A Bankruptcy Court Served a Subpoena Via Twitter. Will This Catch On?
In recent years, social media has slowly creeped its way into the legal industry, transforming decades-old practices. While some firms have turned to social media platforms to find new business opportunities, others are finding innovative marketing strategies and there are now “legal influencers.”
Courts have too, become creative with their use of social media, in some perhaps unexpected ways. Recently, for instance, the U.S. Bankruptcy Court for the Southern District of New York authorized served a subpoena via Twitter one of the founders of Three Arrows Capital, a Singapore-based cryptocurrency hedge fund, which is going through chapter 15 bankruptcy proceedings.
Courts documents show that while foreign representatives of Three Arrows were previously unable to serve subpoenas on the founders “as their whereabouts are unknown,” the founders were active online on their email and Twitter accounts.

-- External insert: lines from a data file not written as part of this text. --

(* ===== verification/EngineBehaviour.v ===== *)
(** * What the engine's handlers do

    Local changes, operations received from peers, replay: the results of the
    handlers of Engine.v, without faults and with them. *)

From Stdlib Require Import Strings.Byte Strings.String.
From S2P Require Import Prelude GoStrings GoPath Clock Conflict ConflictProps Hashing Database DatabaseProps Filesystem FilesystemProps Operation Engine EngineProps.
Import Engine.

(** ** System calls without faults *)

Lemma sys_fine {A} name partial (call : GoM OS.t A) s : OS.faults s = [] → OS.sys name partial call s = call s.
Proof. destruct s as [n f]. simpl. by intros ->. Qed.

Section Calls.
Context (s : OS.t) (p : string) (x : OS.file).
Hypothesis fine : OS.faults s = [].
Hypothesis is_file : OS.look (Clean p) s = Some (OS.File x).

Lemma ReadFile_fine : OS.ReadFile p s = (Ok (OS.content x), s).
Proof. unfold OS.ReadFile. rewrite sys_fine by done. by rewrite is_file. Qed.

Lemma Stat_fine : OS.Stat p s = (Ok (zlen (OS.content x), OS.mtime x, OS.mode x, false), s).
Proof. unfold OS.Stat. rewrite sys_fine by done. by rewrite is_file. Qed.

Lemma GetFileMetadata_fine :
  GetFileMetadata p s = (Ok (zlen (OS.content x), unix_sec (OS.mtime x), OS.mode x), s).
Proof. unfold GetFileMetadata. by rewrite Stat_fine. Qed.
(* ===== verification/Lifecycle.v ===== *)
(** * Starting and stopping the engine

    What [Start] sets going and [Stop] ends (internal/sync/engine.go): the event
    loop and the three tickers, each a loop around a [select], and the goroutines
    of the watcher's debounce timers (internal/filesystem/watcher.go), which send
    on the channel that [Close] closes. *)

From Stdlib Require Import Strings.Byte Strings.String.
From S2P Require Import Prelude GoStrings GoPath Clock Conflict Hashing Database Filesystem Operation Engine EngineProps.

Module Lifecycle.

(** The goroutines of [Start]. *)
Inductive loop : Type := EventLoop | CompactionLoop | StateSyncLoop | CacheLoop.
#[export] Instance loop_eq_dec : EqDecision loop.
Proof. solve_decision. Defined.

Record t : Type := mk {
  engine : Engine.t;
  (** [stopped], and [stopCh] closed. *)
  stopped : bool;
  detector_closed : bool;
  loops : list loop;
  (** Timer goroutines that found the watcher open and have not sent yet. *)
  senders : list Watcher.FileEvent.t
}.

Definition watcher (s : t) : Watcher.t := Engine.watcher (engine s).
Definition with_engine (e : Engine.t) (s : t) : t := mk e (stopped s) (detector_closed s) (loops s) (senders s).
Definition with_watcher (w : Watcher.t) (s : t) : t := with_engine (Engine.with_watcher w (engine s)) s.
Definition with_senders (x : list Watcher.FileEvent.t) (s : t) : t := mk (engine s) (stopped s) (detector_closed s) (loops s) x.
Definition without (l : loop) (s : t) : t :=
  mk (engine s) (stopped s) (detector_closed s) (filter (λ l', l' ≠ l) (loops s)) (senders s).

(** The first half of [sendDebouncedEvent]: the pending event, if the watcher is open. *)
Definition take_pending (path : string) (w : Watcher.t) : option Watcher.FileEvent.t * Watcher.t :=
  match Watcher.pendingEvents w !! path with
  | None => (None, w)
  | Some (event, _) =>
      (if Watcher.closed w then None else Some event,
       Watcher.mk (Watcher.events w) (Watcher.ignoreMap w) (Watcher.closed w) (delete path (Watcher.pendingEvents w)))
  end.

Definition closed_channel : string := "send on closed channel".

(** The second: [select] with a default does not keep a send on a closed channel from panicking. *)
Definition send_event (event : Watcher.FileEvent.t) (w : Watcher.t) : outcome Watcher.t :=
  if Watcher.closed w then Panic closed_channel
  else Ok (if zlen (Watcher.events w) <? Watcher.capacity
           then Watcher.mk (Watcher.events w ++ [event]) (Watcher.ignoreMap w) (Watcher.closed w) (Watcher.pendingEvents w) else w).

(** [e.watcher.Close()] is returned, so that the detector is closed only without a watcher. *)
Definition Stop (s : t) : t :=
  if stopped s then s
  else mk (Engine.with_watcher (Watcher.Close (watcher s)) (engine s)) true (detector_closed s) (loops s) (senders s).

(** What a closed channel gives. *)
Definition zero_event : Watcher.FileEvent.t := Watcher.FileEvent.mk "" 0 "".

Section Running.
Context (blake3 : bytes → bytes).

(** One turn of a loop: its [select] takes the stop channel, or its work. *)
Inductive choice : Type := Quit | Work (now : time).

Definition turn (l : loop) (c : choice) (s : t) : t :=
  if negb (bool_decide (l ∈ loops s)) then s
  else match c with
       | Quit => if stopped s then without l s else s
       | Work now =>
           match l with
           | EventLoop =>
               match Watcher.receive (watcher s) with
               | Some (event, w) => with_engine (Engine.handle blake3 (Engine.Changed now event) (Engine.with_watcher w (engine s))).2 s
               | None => if Watcher.closed (watcher s) then with_engine (Engine.handle blake3 (Engine.Changed now zero_event) (engine s)).2 s else s
               end
           | CompactionLoop => with_engine (Engine.handle blake3 Engine.CompactionTick (engine s)).2 s
           | StateSyncLoop => with_engine (Engine.handle blake3 Engine.StateSyncTick (engine s)).2 s
           | CacheLoop => with_engine (Engine.handle blake3 (Engine.CacheTick now) (engine s)).2 s
           end
       end.

Inductive event : Type :=
  | Noticed (now : time) (name : string) (op : Z)   (* fsnotify reports *)
  | Timer (path : string)                           (* a debounce timer fires *)
  | Send (i : nat)                                  (* the goroutine of a timer goes on *)
  | Turn (l : loop) (c : choice)
  | Stopped.

Definition act (ev : event) (s : t) : outcome t :=
  match ev with
  | Noticed now name op => Ok (with_watcher (Watcher.processEvent now name op (watcher s)) s)
  | Timer path =>
      let '(event, w) := take_pending path (watcher s) in
      Ok (with_senders (senders s ++ option_list event) (with_watcher w s))
  | Send i =>
      match senders s !! i with
      | None => Ok s
      | Some event => w ← send_event event (watcher s); Ok (with_senders (delete i (senders s)) (with_watcher w s))
      end
  | Turn l c => Ok (turn l c s)
  | Stopped => Ok (Stop s)
  end.

Fixpoint act_all (evs : list event) (s : t) : outcome t :=
  match evs with
  | [] => Ok s
  | ev :: rest => s' ← act ev s; act_all rest s'
  end.

(** [Start], the folder being watched. *)
Definition Start (e : Engine.t) : t :=
  mk (Engine.Start e).2 false false [EventLoop; CompactionLoop; StateSyncLoop; CacheLoop] [].

End Running.
End Lifecycle.

Import Lifecycle.

(** The two halves are the call. *)
Lemma sendDebouncedEvent_halves path w :
  Watcher.sendDebouncedEvent path w =
  match take_pending path w with
  | (Some event, w') => match send_event event w' with Ok w'' => w'' | _ => w' end
  | (None, w') => w'
  end.
Proof.
  unfold Watcher.sendDebouncedEvent, take_pending, send_event. destruct (Watcher.pendingEvents w !! path) as [[event at_]|]; [|done].
  destruct (Watcher.closed w) eqn:Ec; [done|]. cbn. by destruct (_ <? _).
Qed.

(** ** The handlers of the loops leave the watcher alone *)
Section Watching.
Context (blake3 : bytes → bytes) (w : Watcher.t).

Definition watches (e : Engine.t) : Prop := Engine.watcher e = w.

Lemma watches_on_fs {A} (m : GoM OS.t A) : keeps watches (Engine.on_fs m).
Proof. intros e He. unfold Engine.on_fs. by destruct (m (Engine.fs e)) as [[?|?|?] ?]. Qed.
Lemma watches_on_db {A} (m : GoM DB.t A) : keeps watches (Engine.on_db m).
Proof. intros e He. unfold Engine.on_db. by destruct (m (Engine.db e)) as [[?|?|?] ?]. Qed.
Lemma watches_modify f : (∀ e, Engine.watcher (f e) = Engine.watcher e) → keeps watches (gmodify f).
Proof. intros Hf. apply keeps_modify. intros e. unfold watches. by rewrite Hf. Qed.

End Watching.

(** One step of a handler that does not mention the watcher. *)
Ltac watching :=
  repeat lazymatch goal with
  | |- triple _ (mret _) _ _ _ => apply keeps_ret
  | |- triple _ (glift _) _ _ _ => apply keeps_glift
  | |- triple _ (Engine.query _) _ _ _ => apply keeps_query
  | |- triple _ (Engine.on_fs _) _ _ _ => apply watches_on_fs
  | |- triple _ (Engine.on_db _) _ _ _ => apply watches_on_db
  | |- triple _ (gmodify _) _ _ _ => apply watches_modify; intros ?
  | |- triple _ (Engine.ignoring _) _ _ _ => apply keeps_ignoring
  | |- triple _ (gtry _) _ _ _ => apply keeps_gtry
  | |- triple _ (Engine.or_return _ _) _ _ _ => apply keeps_or_return
  | |- triple _ (mbind _ _) _ _ _ => apply keeps_bind
  | |- triple _ (if _ then _ else _) _ _ _ => case_match
  | |- triple _ (match _ with _ => _ end) _ _ _ => case_match
  | |- triple _ _ _ _ _ => fail
  | |- ∀ _, _ => intros ?
  end.

Section Handlers.
Context (blake3 : bytes → bytes) (w : Watcher.t).
Abbreviation W := (watches w).

Lemma queueOperation_watches op : keeps W (Engine.queueOperation op).
Proof.
  unfold Engine.queueOperation. apply keeps_bind.
  - intros e He. by destruct (bool_decide _).
  - intros op'. watching; [done|]. unfold Engine.broadcast. by case_match.
Qed.

Lemma file_id_watches path : keeps W (Engine.file_id blake3 path).
Proof. unfold Engine.file_id. reader e0. watching. Qed.

Ltac handler := unfold Engine.getFileChecksum; let e0 := fresh "e" in reader e0; watching; first [done|apply queueOperation_watches|apply file_id_watches].

Lemma handleFileEvent_watches now ev : keeps W (Engine.handleFileEvent blake3 now ev).
Proof.
  assert (∀ path, keeps W (Engine.handleCreate blake3 now path)) as Hc by (intros path; unfold Engine.handleCreate; handler).
  unfold Engine.handleFileEvent, Engine.handleRename. watching; [apply Hc|unfold Engine.handleUpdate; handler|unfold Engine.handleDelete; handler|apply Hc].
Qed.

(** What the loops do. *)
Lemma work_watches ev e :
  match ev with
  | Engine.Changed _ _ | Engine.CompactionTick | Engine.StateSyncTick | Engine.CacheTick _ => True
  | _ => False
  end → Engine.watcher e = w → Engine.watcher (Engine.handle blake3 ev e).2 = w.
Proof.
  intros Hev He.
  assert (keeps W (Engine.handle blake3 ev)) as Hk.
  { destruct ev; try done; cbv [Engine.handle]; [apply handleFileEvent_watches|unfold Engine.periodicLogCompaction; watching| |watching; done].
    apply keeps_ignoring. intros e' He'. pose proof (StateSync_quiet e') as Hq. by destruct (Engine.syncStateWithPeers e') as [[?|?|?] ?]; cbn in Hq; subst. }
  specialize (Hk e He). by destruct (Engine.handle blake3 ev e) as [[?|?|?] e'].
Qed.
End Handlers.

Lemma Start_watcher e : Engine.watcher (Engine.Start e).2 = Engine.watcher e.
Proof.
  assert (Engine.watcher (Engine.ReplayUnacknowledgedOperations e).2 = Engine.watcher e) as H.
  { unfold Engine.ReplayUnacknowledgedOperations. destruct (DB.GetUnacknowledgedOperations _) as [ops|?|?]; [|done..]. cbn.
    generalize e. induction ops as [|op ops IH]; intros e'; [done|]. cbn. rewrite IH. case_bool_decide; [|done].
    unfold Engine.broadcast. by destruct (Engine.has_messenger e'). }
  unfold Engine.Start, Engine.ignoring, Engine.or_return, gtry, mbind, gom_bind.
  by destruct (Engine.ReplayUnacknowledgedOperations e) as [[?|?|?] ?].
Qed.

(** ** Stopping *)
Section Stopping.
Context (blake3 : bytes → bytes).

(** The watcher is closed exactly when the engine is stopped. *)
Definition closes (s : t) : Prop := Watcher.closed (watcher s) = stopped s.

Lemma turn_closed l c s : Watcher.closed (watcher (turn blake3 l c s)) = Watcher.closed (watcher s) ∧
  stopped (turn blake3 l c s) = stopped s ∧ senders (turn blake3 l c s) = senders s.
Proof.
  unfold turn. destruct (negb _); [done|]. destruct c as [|now]; [by destruct (stopped s) eqn:E|].
  assert (∀ ev e, match ev with Engine.Changed _ _ | Engine.CompactionTick | Engine.StateSyncTick | Engine.CacheTick _ => True | _ => False end →
    Watcher.closed (Engine.watcher e) = Watcher.closed (watcher s) →
    let s' := with_engine (Engine.handle blake3 ev e).2 s in
    Watcher.closed (watcher s') = Watcher.closed (watcher s) ∧ stopped s' = stopped s ∧ senders s' = senders s) as H.
  { intros ev e Hev He. split; [|done]. unfold watcher at 1. cbn. by rewrite (work_watches blake3 (Engine.watcher e) ev e Hev eq_refl). }
  destruct l; try by apply H. unfold Watcher.receive. destruct (Watcher.events _); [|by apply H].
  destruct (Watcher.closed (watcher s)) eqn:Ec; [apply H; [done|exact Ec]|done].
Qed.

(** Once stopped, with no timer goroutine under way, no send is left to come. *)
Lemma act_stopped ev s :
  Watcher.closed (watcher s) = true → senders s = [] →
  ∃ s', act blake3 ev s = Ok s' ∧ Watcher.closed (watcher s') = true ∧ senders s' = [].
Proof.
  intros Hc Hs. destruct ev as [now name op|path|i|l c|]; cbn [act].
  - eexists. split; [done|]. split; [|done]. unfold watcher, with_watcher, Watcher.processEvent. cbn.
    destruct (_ || _); [done|]. destruct (Watcher.is_temporary _); [done|]. by fold (watcher s); rewrite Hc.
  - unfold take_pending. destruct (Watcher.pendingEvents _ !! path) as [[ev at_]|]; [rewrite Hc|]; eexists; (split; [done|]); rewrite Hs; by split.
  - rewrite Hs. by eexists.
  - eexists. split; [done|]. by rewrite (proj1 (turn_closed l c s)), (proj2 (proj2 (turn_closed l c s))).
  - eexists. split; [done|]. unfold Stop. destruct (stopped s); [done|]. unfold watcher, Watcher.Close in *. cbn. by rewrite Hc.
Qed.

Lemma act_all_stopped evs s :
  Watcher.closed (watcher s) = true → senders s = [] → ∃ s', act_all blake3 evs s = Ok s'.
Proof.
  revert s. induction evs as [|ev evs IH]; intros s Hc Hs; [by eexists|].
  destruct (act_stopped ev s Hc Hs) as (s1 & E & Hc1 & Hs1). destruct (IH s1 Hc1 Hs1) as (s' & ?). exists s'. cbn. by rewrite E.
Qed.

Lemma Stop_closes s : closes s → Watcher.closed (watcher (Stop s)) = true.
Proof.
  unfold closes, Stop, watcher. destruct (stopped s) eqn:E; [done|]. intros Hc. cbn. unfold Watcher.Close. unfold watcher. by rewrite Hc.
Qed.

Lemma act_closes ev s s' : act blake3 ev s = Ok s' → closes s → closes s'.
Proof.
  unfold closes. destruct ev as [now name op|path|i|l c|]; cbn [act]; intros H Hc.
  - injection H as <-. unfold watcher, with_watcher, Watcher.processEvent. cbn. fold (watcher s).
    destruct (_ || _); [done|]. destruct (Watcher.is_temporary _); [done|]. destruct (Watcher.closed (watcher s)) eqn:E; [by rewrite <- Hc|exact (eq_trans E Hc)].
  - unfold take_pending in H. destruct (Watcher.pendingEvents _ !! path) as [[ev at_]|]; by injection H as <-.
  - destruct (senders s !! i) as [ev|]; [|by injection H as <-]. unfold send_event in H. destruct (Watcher.closed (watcher s)) eqn:E; [done|].
    injection H as <-. unfold watcher, with_watcher. cbn. destruct (_ <? _); [done|exact (eq_trans E Hc)].
  - injection H as <-. by rewrite (proj1 (turn_closed l c s)), (proj1 (proj2 (turn_closed l c s))).
  - injection H as <-. rewrite Stop_closes by done. unfold Stop. by destruct (stopped s) eqn:E.
Qed.

Lemma act_all_closes evs s s' : act_all blake3 evs s = Ok s' → closes s → closes s'.
Proof.
  revert s. induction evs as [|ev evs IH]; intros s H Hc; [by injection H as <-|]. cbn in H.
  destruct (act blake3 ev s) as [s1|?|?] eqn:E; [|done..]. eapply IH; [exact H|]. by eapply act_closes.
Qed.

(** A loop ends as soon as its [select] takes the stop channel. *)
Lemma turn_quit l s :
  stopped s = true → let s' := turn blake3 l Quit s in
  engine s' = engine s ∧ stopped s' = true ∧ ∀ l', l' ∈ loops s' → l' ∈ loops s ∧ l' ≠ l.
Proof.
  intros Hs. unfold turn. case_bool_decide as Hl; cbn [negb].
  - rewrite Hs. split_and!; [done|done|]. intros l' Hl'. cbn in Hl'. apply list_elem_of_filter in Hl'. tauto.
  - split_and!; [done|done|]. intros l' Hl'. split; [done|]. by intros ->.
Qed.

Lemma all_quit s :
  stopped s = true →
  ∃ s', act_all blake3 [Turn EventLoop Quit; Turn CompactionLoop Quit; Turn StateSyncLoop Quit; Turn CacheLoop Quit] s = Ok s' ∧
    loops s' = [] ∧ engine s' = engine s.
Proof.
  intros Hs. eexists. split; [reflexivity|]. destruct (turn_quit EventLoop s Hs) as (E1 & S1 & L1). set (s1 := turn _ EventLoop _ _) in *.
  destruct (turn_quit CompactionLoop s1 S1) as (E2 & S2 & L2). set (s2 := turn _ CompactionLoop _ _) in *.
  destruct (turn_quit StateSyncLoop s2 S2) as (E3 & S3 & L3). set (s3 := turn _ StateSyncLoop _ _) in *.
  destruct (turn_quit CacheLoop s3 S3) as (E4 & S4 & L4). set (s4 := turn _ CacheLoop _ _) in *.
  split; [|by rewrite E4, E3, E2, E1]. destruct (loops s4) as [|l ls]; [done|]. exfalso.
  destruct (L4 l) as [H4 ?]; [by left|]. apply L3 in H4 as [H3 ?]. apply L2 in H3 as [H2 ?]. apply L1 in H2 as [_ ?]. by destruct l.
Qed.
End Stopping.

To be sure, serving a subpoena via social media is a fairly new concept, and has only been authorized sparingly in the past. But experts say that it could become more common as the industry continues to adapt its proceedings to technological advancements.
“I think these recent decisions permitting service via social media and alternate means show how the judiciary and judges [are] coming up with approaches to address the challenges associated with service of process,” said Bobby Malhotra, member of Winston & Strawn’s E-Discovery & Information Governance practice group.
“While personal service I think is still the overwhelming norm, there are and there may be circumstances where a service by social media or alternate means is really the best available or viable option—or potentially the only option,” he added.
In fact, Malhotra pointed to other examples of service of subpoena being authorized over email, voicemail message and even fax. And such instances have slowly started picking up in recent years.
“As social media continues to penetrate every facet of our society, it will impact our legal system. There is this growing trend of service of process being accomplished through alternative means, and it may become more common,” Malhotra said.
Of course, while other exceptions could be on the horizon, broader adoption of alternative means of service may ultimately depend on amendments made to the Federal Rules of Civil Procedure.
And those could still be years away, said Brett Burney, principal at Burney Consultants and eLaw Evangelist at Nextpoint.
“I don’t see that there’s going to be a major change in this approach until the federal rules are amended to somehow say, this can be delivered by any means necessary, including electronic means,” Burney noted.
Still, judges turning to creative solutions could be just the “catalyst” for change needed, he added.
Of course, going forward, whether other judges follow the same approach will depend on the reliability—and security—of such alternative methods.
“I think it remains to be seen how courts and the legislature will balance litigants’ need for documents and information with due process concerns of ensuring notice, personal service,” Malhotra said.